Within the data below, copy each line where the string "None" is found.
[Opening Supplied data section]
(** ** Sockets *)

Definition socket tid (domain type protocol : Z) : hook_prog Z :=
  enabled ← is_hook_enable tid;
  fd ← call_rc (SocketCall domain type protocol);
  if negb enabled then mret fd
  else if bool_decide (fd = -1)%Z then mret fd
  else on_fds (get_ctx fd true);; mret fd.

(** The end of [connect_with_timeout]: what became of the connection. *)
Definition connect_checked fd ti : hook_prog (option Z) :=
  r ← call (GetsockoptCall fd SOL_SOCKET SO_ERROR);
  free_tinfo ti;;
  if bool_decide (r.(rc) = -1)%Z then mret (Some (-1)%Z)
  else if bool_decide (r.(out) = 0)%Z then mret (Some 0%Z)
  else modify (set_h_errno r.(out));; mret (Some (-1)%Z).

Definition connect_resumed fd (timer : option timer_ptr) ti : hook_prog (option Z) :=
  cancel_timer timer;;
  s ← get;
  if bool_decide (cancelled ti s ≠ 0)%Z then
    modify (set_h_errno (cancelled ti s));; free_tinfo ti;; mret (Some (-1)%Z)
  else connect_checked fd ti.

Definition connect_with_timeout tid fd (addr addrlen timeout_ms : Z)
    (on_timeout : callback W) (saved : context W) : hook_prog (option Z) :=
  let original := n ← call_rc (ConnectCall fd addr addrlen); mret (Some n) in
  enabled ← is_hook_enable tid;
  if negb enabled then original
  else
    ctx ← find_ctx fd;
    match ctx with
    | None => modify (set_h_errno EBADF);; mret (Some (-1)%Z)
    | Some (_, ctx) =>
        if ctx.(m_isClosed) then modify (set_h_errno EBADF);; mret (Some (-1)%Z)
        else if negb ctx.(m_isSocket) then original
        else if ctx.(m_userNonblock) then original
        else
          n ← call_rc (ConnectCall fd addr addrlen);
          s ← get;
          if bool_decide (n = 0)%Z then mret (Some 0%Z)
          else if bool_decide (n ≠ -1)%Z || bool_decide (s.(h_errno) ≠ EINPROGRESS) then mret (Some n)
          else
            ti ← new_tinfo;
            timer ← condition_timer tid timeout_ms on_timeout;
            need_iom tid;;
            rt ← on_io (addEvent tid fd WRITE None);
            if bool_decide (rt = 0)%Z then
              f ← on_io (on_fibers tid GetThis);
              on_io (on_fibers tid (yield f saved) ≫= back);;
              mret None
            else cancel_timer timer;; connect_checked fd ti
    end.
Lemma logout_half_done_witness :
  ∃ w' r', LogoutHandler (J := bytes) (post (lit "/user/logout") bob_cookie) (bob_server, new_response true) = (Ret tt, (w', r')) ∧
    cookie_session (post (lit "/user/logout") bob_cookie) w'.(sessions_of) = None ∧
    w'.(online_users) = bob_server.(online_users).
Proof.
  destruct (logout_half_done (J := bytes) (post (lit "/user/logout") bob_cookie) bob_server (new_response true) 7
    "no number" (lit "status") bob_server_ok (bob_logged_in _)) as (w' & r' & Hrun & _ & _ & Hc & Hon & _);
    [vm_compute; reflexivity|vm_compute; reflexivity|reflexivity|].
  exists w', r'. split; [exact Hrun|]. split; [exact Hc|exact Hon].
Defined.
(** [if (call < 0) return -1], in [main]. *)
Definition or_return (f : K -> Z * K) : server_prog Z :=
  r ← sys f; if bool_decide (r < 0)%Z then throw (Exited (-1)) else mret r.

(** [main] up to the loop: the listening socket, the base and its event. *)
Definition libevent_setup : server_prog (Z * Z * Z) :=
  listener ← or_return sys_socket;
  sys (evutil_make_socket_nonblocking listener);;
  sys (sys_reuseaddr listener);;
  or_return (sys_bind listener SERVER_PORT);;
  or_return (sys_listen listener 1024);;
  base ← sys event_base_new;
  listener_event ← sys (event_new (Some base) listener (Z.lor EV_READ EV_PERSIST) (Some AcceptConnCb) base);
  sys (event_add listener_event);;
  mret (listener, base, listener_event).

(** A callback of [event_base_dispatch]; [false] when it returns. *)
Definition dispatch_one (base : Z) : server_prog bool :=
  c ← sys (next_callback base);
  match c with
  | None => mret false
  | Some c => call_back c;; mret true
  end.

Definition dispatch_step (base : Z) (k k' : K) : Prop := dispatch_one base k = (Ret true, k').

(** [main] after the loop. *)
Definition libevent_cleanup (listener base listener_event : Z) : server_prog Z :=
  sys (event_free listener_event);;
  sys (event_base_free base);;
  sys (sys_close listener);;
  mret 0%Z.

End server.

(** ** What libevent promises

    [ev_events] shows the events that are allocated: a pointer to its
    descriptor, callback and argument, and whether it has been added. Allocating
    gives a pointer that is not in use, and [event_base_dispatch] calls back only
    for events that were added. The library opens descriptors for a base only. *)
Record event_info := mkEvent {
  ei_fd : Z;
  ei_handler : option handler;
  ei_arg : Z;
  ei_added : bool
}.

Section laws.
Context {K : Type} {HK : Sockets K} {HEv : Libevent K} (V : sys_view K) (ev_events : K -> gmap Z event_info).

(** The calls to the system leave the events. *)
Definition events_left {A} (f : K -> A * K) : Prop := ∀ k a k', f k = (a, k') -> ev_events k' = ev_events k.
(** The calls to libevent leave the descriptors. *)
Definition fds_left (k k' : K) : Prop := V.(opened) k' = V.(opened) k ∧ V.(history) k' = V.(history) k.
[Closing Supplied data section]
Expected answer →
    | None => modify (set_h_errno EBADF);; mret (Some (-1)%Z)
            rt ← on_io (addEvent tid fd WRITE None);
              mret None
    cookie_session (post (lit "/user/logout") bob_cookie) w'.(sessions_of) = None ∧
  | None => mret false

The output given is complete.